**ASSIGNMENT:** Keeping every character as it is, transcribe the entries below.

**RECORDS FOR PROCESSING:**

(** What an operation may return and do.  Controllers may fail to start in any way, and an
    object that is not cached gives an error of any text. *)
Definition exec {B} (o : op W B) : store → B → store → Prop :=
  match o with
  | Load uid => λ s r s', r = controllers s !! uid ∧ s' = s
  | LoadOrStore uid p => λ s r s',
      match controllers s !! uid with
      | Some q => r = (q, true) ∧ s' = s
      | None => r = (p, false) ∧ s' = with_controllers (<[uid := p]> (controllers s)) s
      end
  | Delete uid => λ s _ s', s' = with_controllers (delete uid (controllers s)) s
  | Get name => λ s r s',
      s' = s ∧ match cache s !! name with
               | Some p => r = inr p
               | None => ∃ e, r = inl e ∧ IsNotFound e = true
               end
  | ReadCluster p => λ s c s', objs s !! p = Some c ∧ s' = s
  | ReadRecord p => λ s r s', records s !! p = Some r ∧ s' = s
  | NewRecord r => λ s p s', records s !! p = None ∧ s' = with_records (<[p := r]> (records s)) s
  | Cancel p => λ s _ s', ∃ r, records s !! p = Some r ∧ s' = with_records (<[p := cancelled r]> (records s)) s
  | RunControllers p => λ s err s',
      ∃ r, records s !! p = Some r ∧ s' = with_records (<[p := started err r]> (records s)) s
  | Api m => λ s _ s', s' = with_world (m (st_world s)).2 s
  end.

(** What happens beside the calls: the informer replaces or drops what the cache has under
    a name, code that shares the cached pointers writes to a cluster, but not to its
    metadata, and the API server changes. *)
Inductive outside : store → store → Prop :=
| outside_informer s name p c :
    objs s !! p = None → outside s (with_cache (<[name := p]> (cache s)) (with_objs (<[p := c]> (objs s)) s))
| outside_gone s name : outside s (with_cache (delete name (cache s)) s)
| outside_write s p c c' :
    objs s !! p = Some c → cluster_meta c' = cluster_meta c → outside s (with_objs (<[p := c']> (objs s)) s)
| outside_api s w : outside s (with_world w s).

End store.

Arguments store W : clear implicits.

**ANSWER BELOW:**
(** What an operation may return and do.  Controllers may fail to start in any way, and an
    object that is not cached gives an error of any text. *)
Definition exec {B} (o : op W B) : store → B → store → Prop :=
  match o with
  | Load uid => λ s r s', r = controllers s !! uid ∧ s' = s
  | LoadOrStore uid p => λ s r s',
      match controllers s !! uid with
      | Some q => r = (q, true) ∧ s' = s
      | None => r = (p, false) ∧ s' = with_controllers (<[uid := p]> (controllers s)) s
      end
  | Delete uid => λ s _ s', s' = with_controllers (delete uid (controllers s)) s
  | Get name => λ s r s',
      s' = s ∧ match cache s !! name with
               | Some p => r = inr p
               | None => ∃ e, r = inl e ∧ IsNotFound e = true
               end
  | ReadCluster p => λ s c s', objs s !! p = Some c ∧ s' = s
  | ReadRecord p => λ s r s', records s !! p = Some r ∧ s' = s
  | NewRecord r => λ s p s', records s !! p = None ∧ s' = with_records (<[p := r]> (records s)) s
  | Cancel p => λ s _ s', ∃ r, records s !! p = Some r ∧ s' = with_records (<[p := cancelled r]> (records s)) s
  | RunControllers p => λ s err s',
      ∃ r, records s !! p = Some r ∧ s' = with_records (<[p := started err r]> (records s)) s
  | Api m => λ s _ s', s' = with_world (m (st_world s)).2 s
  end.

(** What happens beside the calls: the informer replaces or drops what the cache has under
    a name, code that shares the cached pointers writes to a cluster, but not to its
    metadata, and the API server changes. *)
Inductive outside : store → store → Prop :=
| outside_informer s name p c :
    objs s !! p = None → outside s (with_cache (<[name := p]> (cache s)) (with_objs (<[p := c]> (objs s)) s))
| outside_gone s name : outside s (with_cache (delete name (cache s)) s)
| outside_write s p c c' :
    objs s !! p = Some c → cluster_meta c' = cluster_meta c → outside s (with_objs (<[p := c']> (objs s)) s)
| outside_api s w : outside s (with_world w s).

End store.

Arguments store W : clear implicits.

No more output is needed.